#### WHAT IS REQUIRED
An acceptable answer repeats exactly the line with "split; [by vm_compute|]." and each line after it through the end of the entries, and includes nothing else.

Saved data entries
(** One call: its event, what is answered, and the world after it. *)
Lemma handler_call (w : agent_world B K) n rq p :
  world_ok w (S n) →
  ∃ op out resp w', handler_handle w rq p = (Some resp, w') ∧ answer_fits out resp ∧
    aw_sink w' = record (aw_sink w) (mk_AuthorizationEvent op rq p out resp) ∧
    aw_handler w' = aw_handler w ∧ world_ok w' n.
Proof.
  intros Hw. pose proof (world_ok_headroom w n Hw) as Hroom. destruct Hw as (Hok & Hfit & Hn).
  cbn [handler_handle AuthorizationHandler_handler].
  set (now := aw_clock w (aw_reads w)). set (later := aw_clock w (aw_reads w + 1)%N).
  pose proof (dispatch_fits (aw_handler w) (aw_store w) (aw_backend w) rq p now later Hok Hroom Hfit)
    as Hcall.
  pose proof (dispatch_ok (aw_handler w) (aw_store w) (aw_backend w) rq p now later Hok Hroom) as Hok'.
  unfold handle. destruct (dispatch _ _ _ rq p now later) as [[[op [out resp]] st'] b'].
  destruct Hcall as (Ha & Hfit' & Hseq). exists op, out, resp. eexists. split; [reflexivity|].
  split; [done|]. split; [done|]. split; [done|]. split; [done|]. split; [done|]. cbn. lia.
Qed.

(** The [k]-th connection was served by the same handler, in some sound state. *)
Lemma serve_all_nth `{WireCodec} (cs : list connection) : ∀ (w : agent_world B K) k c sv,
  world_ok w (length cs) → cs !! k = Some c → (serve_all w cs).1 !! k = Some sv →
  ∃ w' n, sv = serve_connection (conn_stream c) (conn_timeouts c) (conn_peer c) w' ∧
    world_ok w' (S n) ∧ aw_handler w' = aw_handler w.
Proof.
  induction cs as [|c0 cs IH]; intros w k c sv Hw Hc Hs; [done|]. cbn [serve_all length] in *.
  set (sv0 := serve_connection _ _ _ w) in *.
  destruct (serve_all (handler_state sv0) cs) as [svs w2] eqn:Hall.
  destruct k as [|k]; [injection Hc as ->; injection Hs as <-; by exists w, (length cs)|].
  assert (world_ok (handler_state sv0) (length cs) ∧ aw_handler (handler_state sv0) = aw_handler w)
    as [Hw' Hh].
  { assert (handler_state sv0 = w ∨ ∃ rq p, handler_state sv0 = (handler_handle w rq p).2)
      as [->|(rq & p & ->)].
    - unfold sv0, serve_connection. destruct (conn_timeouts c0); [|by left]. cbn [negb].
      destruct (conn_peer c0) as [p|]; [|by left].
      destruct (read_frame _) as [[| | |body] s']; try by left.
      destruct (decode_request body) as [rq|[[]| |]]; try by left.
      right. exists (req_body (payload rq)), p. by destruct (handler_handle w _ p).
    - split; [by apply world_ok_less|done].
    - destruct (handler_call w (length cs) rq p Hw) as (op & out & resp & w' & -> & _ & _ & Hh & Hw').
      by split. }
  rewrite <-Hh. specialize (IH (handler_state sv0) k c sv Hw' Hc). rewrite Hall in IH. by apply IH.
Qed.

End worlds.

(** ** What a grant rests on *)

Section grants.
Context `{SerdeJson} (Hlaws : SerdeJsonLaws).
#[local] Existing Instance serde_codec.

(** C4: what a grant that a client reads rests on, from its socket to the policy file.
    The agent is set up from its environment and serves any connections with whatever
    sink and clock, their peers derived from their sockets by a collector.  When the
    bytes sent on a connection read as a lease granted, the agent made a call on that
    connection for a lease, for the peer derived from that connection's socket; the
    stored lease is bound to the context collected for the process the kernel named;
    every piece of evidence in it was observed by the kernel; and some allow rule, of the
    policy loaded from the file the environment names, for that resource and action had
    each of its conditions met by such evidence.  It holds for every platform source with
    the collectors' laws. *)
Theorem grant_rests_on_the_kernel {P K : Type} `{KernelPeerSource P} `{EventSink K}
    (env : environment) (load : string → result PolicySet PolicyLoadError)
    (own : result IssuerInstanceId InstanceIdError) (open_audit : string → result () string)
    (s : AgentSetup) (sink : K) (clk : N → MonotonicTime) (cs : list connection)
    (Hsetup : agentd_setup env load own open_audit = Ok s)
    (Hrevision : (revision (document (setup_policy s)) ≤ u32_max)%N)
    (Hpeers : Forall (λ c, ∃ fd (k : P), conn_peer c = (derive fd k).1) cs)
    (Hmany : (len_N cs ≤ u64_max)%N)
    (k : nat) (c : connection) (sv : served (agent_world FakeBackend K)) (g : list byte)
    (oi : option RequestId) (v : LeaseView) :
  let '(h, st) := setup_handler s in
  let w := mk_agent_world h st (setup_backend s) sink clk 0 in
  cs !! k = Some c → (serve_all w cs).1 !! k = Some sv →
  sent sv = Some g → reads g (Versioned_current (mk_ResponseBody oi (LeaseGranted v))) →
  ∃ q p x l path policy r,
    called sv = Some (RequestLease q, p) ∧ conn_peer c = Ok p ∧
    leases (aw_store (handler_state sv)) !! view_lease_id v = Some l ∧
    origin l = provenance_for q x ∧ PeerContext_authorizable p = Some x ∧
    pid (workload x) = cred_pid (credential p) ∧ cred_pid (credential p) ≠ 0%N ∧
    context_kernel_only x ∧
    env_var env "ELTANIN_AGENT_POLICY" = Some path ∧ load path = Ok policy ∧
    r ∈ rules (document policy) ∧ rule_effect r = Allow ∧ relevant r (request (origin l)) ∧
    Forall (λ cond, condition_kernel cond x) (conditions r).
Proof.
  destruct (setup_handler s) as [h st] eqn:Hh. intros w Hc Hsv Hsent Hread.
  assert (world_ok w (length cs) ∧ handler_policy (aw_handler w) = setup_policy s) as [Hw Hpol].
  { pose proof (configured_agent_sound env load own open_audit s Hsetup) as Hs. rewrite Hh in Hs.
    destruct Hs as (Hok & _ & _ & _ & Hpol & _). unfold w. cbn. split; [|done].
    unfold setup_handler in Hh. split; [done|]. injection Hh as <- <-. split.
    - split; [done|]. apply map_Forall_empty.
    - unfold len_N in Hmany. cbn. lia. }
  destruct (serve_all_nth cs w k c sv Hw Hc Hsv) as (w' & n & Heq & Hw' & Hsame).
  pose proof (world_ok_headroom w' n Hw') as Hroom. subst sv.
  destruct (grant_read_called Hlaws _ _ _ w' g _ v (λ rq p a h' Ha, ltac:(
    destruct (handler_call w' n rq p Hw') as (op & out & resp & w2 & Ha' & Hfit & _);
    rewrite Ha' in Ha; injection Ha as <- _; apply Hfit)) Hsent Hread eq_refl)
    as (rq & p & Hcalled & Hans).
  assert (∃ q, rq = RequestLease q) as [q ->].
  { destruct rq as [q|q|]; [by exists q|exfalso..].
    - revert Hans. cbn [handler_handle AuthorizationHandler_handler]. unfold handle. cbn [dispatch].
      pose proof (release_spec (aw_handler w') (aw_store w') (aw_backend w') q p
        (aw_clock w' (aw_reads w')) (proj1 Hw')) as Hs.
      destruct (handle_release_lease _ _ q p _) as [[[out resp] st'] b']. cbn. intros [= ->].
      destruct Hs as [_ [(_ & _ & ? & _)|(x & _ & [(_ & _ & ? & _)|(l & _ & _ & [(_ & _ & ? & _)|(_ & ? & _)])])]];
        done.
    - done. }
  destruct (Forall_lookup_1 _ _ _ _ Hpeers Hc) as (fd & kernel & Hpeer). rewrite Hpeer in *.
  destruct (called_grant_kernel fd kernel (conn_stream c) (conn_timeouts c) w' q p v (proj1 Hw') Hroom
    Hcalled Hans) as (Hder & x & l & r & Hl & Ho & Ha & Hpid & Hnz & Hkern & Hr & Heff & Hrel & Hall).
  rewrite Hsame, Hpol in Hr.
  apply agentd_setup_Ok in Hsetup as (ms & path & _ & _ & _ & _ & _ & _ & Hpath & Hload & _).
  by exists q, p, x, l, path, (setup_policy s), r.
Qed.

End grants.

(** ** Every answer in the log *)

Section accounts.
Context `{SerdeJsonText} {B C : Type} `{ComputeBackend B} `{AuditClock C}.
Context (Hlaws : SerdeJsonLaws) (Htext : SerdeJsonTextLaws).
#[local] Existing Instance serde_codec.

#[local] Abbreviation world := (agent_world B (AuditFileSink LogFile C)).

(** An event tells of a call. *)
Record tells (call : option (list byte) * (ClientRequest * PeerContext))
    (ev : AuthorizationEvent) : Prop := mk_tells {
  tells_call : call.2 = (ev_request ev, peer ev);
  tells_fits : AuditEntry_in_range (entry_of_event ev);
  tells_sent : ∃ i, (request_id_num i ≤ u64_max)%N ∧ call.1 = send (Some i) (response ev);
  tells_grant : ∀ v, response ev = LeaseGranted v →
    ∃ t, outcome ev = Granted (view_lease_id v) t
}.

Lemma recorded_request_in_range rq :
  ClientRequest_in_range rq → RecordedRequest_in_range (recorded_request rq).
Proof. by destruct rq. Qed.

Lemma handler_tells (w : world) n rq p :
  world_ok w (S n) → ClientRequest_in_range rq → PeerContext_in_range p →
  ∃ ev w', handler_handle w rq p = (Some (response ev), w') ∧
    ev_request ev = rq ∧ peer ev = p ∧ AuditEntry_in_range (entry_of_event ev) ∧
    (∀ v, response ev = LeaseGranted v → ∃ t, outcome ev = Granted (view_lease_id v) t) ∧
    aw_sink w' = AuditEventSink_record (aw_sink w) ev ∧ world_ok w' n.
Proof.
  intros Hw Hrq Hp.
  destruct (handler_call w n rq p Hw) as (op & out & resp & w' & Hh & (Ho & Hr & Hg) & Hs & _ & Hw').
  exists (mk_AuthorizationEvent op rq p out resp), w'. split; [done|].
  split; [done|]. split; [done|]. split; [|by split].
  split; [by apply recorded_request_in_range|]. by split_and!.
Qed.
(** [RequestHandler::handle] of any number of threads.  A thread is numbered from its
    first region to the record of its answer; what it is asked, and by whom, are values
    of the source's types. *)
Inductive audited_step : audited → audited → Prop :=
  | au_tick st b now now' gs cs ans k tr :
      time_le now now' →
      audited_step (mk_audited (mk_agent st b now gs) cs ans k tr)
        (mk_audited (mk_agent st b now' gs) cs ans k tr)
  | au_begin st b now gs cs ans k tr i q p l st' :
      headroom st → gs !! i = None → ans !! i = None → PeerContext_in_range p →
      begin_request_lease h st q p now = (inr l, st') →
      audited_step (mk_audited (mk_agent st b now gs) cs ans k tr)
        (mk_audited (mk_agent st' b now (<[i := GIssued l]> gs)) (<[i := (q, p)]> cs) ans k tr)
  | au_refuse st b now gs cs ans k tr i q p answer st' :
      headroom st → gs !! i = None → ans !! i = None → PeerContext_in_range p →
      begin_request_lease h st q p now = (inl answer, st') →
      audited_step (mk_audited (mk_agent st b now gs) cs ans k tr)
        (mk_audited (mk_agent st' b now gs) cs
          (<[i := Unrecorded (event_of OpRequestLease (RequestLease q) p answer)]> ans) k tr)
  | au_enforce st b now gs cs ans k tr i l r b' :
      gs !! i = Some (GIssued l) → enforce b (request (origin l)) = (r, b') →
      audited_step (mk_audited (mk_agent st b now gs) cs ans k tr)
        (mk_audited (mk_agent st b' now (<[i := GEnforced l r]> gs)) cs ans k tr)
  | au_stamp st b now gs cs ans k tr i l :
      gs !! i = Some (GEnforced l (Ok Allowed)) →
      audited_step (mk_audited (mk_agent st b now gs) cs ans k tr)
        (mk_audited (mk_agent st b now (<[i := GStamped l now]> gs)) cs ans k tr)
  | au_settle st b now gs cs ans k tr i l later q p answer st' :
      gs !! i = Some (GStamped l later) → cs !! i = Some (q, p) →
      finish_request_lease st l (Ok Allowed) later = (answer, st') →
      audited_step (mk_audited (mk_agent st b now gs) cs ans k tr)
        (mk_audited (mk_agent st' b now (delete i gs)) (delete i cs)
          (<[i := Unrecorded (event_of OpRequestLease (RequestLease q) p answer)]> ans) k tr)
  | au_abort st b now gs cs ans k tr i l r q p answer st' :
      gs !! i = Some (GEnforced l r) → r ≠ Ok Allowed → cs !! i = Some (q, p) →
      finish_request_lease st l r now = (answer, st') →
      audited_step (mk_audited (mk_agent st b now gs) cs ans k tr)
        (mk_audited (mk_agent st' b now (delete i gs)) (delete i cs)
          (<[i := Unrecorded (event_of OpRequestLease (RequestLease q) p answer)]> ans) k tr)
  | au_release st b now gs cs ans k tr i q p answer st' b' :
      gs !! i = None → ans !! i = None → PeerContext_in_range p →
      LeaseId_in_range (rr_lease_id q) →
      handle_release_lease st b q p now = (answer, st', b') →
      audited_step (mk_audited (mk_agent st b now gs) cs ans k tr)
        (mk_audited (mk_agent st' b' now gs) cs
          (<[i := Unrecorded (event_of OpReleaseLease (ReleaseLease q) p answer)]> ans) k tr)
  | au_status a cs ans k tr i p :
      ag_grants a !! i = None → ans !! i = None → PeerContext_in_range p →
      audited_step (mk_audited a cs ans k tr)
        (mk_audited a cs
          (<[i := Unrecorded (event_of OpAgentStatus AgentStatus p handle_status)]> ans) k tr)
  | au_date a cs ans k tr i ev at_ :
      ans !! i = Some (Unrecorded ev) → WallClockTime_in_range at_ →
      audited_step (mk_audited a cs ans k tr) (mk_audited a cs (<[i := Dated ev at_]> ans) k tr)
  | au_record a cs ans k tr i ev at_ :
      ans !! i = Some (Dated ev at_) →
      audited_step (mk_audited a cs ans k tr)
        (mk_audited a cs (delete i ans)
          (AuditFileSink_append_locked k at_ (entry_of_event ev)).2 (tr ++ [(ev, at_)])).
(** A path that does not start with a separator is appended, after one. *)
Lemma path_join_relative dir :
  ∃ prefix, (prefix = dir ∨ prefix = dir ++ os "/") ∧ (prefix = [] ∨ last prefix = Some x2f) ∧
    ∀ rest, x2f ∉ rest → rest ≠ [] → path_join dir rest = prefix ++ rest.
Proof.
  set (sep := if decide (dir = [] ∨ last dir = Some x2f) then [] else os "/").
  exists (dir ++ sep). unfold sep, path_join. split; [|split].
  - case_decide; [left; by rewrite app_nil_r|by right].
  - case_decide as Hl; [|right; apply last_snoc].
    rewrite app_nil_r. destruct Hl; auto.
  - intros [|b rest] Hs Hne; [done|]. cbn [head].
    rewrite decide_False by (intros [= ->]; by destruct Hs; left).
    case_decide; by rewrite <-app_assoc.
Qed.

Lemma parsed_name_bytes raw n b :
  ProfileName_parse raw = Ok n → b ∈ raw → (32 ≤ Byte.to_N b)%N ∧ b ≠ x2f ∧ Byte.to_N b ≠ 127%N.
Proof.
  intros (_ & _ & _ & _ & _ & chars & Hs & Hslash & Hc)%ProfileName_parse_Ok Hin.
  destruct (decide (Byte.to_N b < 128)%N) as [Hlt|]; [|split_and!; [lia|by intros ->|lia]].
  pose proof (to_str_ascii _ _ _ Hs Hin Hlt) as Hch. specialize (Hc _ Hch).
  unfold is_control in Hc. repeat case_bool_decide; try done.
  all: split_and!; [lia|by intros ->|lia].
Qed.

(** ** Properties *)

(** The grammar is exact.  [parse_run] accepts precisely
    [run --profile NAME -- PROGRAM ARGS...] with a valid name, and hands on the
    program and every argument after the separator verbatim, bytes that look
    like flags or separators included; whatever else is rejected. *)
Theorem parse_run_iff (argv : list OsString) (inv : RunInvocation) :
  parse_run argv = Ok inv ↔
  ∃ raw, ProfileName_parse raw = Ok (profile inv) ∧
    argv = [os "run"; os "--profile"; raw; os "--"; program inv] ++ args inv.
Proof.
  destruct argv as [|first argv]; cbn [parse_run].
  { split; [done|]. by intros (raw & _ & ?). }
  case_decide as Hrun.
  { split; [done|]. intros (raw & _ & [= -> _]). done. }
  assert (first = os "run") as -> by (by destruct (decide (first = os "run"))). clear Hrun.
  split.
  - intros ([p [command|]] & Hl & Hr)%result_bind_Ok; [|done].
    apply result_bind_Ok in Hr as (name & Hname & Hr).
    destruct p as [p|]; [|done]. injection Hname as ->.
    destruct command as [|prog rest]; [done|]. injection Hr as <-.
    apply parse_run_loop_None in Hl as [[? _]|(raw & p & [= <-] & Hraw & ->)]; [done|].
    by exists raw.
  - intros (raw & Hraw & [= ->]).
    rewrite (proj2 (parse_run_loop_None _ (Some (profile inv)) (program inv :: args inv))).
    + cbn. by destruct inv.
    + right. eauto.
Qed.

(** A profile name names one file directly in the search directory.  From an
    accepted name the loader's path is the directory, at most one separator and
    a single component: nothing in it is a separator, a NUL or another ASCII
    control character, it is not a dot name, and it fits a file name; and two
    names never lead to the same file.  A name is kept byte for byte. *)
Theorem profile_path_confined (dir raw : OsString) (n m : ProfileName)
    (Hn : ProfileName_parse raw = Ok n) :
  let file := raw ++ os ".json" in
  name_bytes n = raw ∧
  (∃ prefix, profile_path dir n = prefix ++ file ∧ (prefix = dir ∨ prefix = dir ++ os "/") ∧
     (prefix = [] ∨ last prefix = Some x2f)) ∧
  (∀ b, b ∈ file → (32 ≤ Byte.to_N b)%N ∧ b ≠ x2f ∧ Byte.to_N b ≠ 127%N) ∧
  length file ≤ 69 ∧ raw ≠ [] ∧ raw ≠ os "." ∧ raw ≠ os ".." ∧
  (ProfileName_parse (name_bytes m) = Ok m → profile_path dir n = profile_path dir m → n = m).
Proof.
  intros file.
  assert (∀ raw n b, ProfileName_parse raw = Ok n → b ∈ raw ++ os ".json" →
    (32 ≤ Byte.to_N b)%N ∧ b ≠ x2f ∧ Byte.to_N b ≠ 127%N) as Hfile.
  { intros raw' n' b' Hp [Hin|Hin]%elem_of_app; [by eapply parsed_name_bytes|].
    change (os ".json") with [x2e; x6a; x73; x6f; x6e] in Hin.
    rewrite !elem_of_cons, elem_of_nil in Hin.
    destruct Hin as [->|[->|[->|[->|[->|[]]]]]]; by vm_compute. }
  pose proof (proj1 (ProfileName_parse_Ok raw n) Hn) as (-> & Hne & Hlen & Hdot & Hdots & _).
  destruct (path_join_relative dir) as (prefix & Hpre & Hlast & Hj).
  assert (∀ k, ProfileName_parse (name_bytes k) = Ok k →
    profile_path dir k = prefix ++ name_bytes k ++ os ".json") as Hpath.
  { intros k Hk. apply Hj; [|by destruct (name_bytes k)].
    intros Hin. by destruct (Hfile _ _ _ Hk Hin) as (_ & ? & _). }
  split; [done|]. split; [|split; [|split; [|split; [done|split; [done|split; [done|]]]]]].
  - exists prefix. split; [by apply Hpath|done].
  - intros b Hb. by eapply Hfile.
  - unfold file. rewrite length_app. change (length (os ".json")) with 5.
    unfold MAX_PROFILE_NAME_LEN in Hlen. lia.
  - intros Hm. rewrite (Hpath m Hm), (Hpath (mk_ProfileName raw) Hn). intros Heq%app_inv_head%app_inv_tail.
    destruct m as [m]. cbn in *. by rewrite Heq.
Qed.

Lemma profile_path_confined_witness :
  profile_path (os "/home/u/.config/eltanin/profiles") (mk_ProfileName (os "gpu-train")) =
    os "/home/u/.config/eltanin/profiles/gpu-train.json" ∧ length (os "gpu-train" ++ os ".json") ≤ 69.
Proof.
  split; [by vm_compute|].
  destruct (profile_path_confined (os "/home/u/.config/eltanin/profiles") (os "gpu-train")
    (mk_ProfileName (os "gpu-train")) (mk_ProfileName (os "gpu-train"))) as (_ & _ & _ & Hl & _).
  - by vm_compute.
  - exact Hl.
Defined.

#### WRITTEN RESPONSE
  split; [by vm_compute|].
  destruct (profile_path_confined (os "/home/u/.config/eltanin/profiles") (os "gpu-train")
    (mk_ProfileName (os "gpu-train")) (mk_ProfileName (os "gpu-train"))) as (_ & _ & _ & Hl & _).
  - by vm_compute.
  - exact Hl.
Defined.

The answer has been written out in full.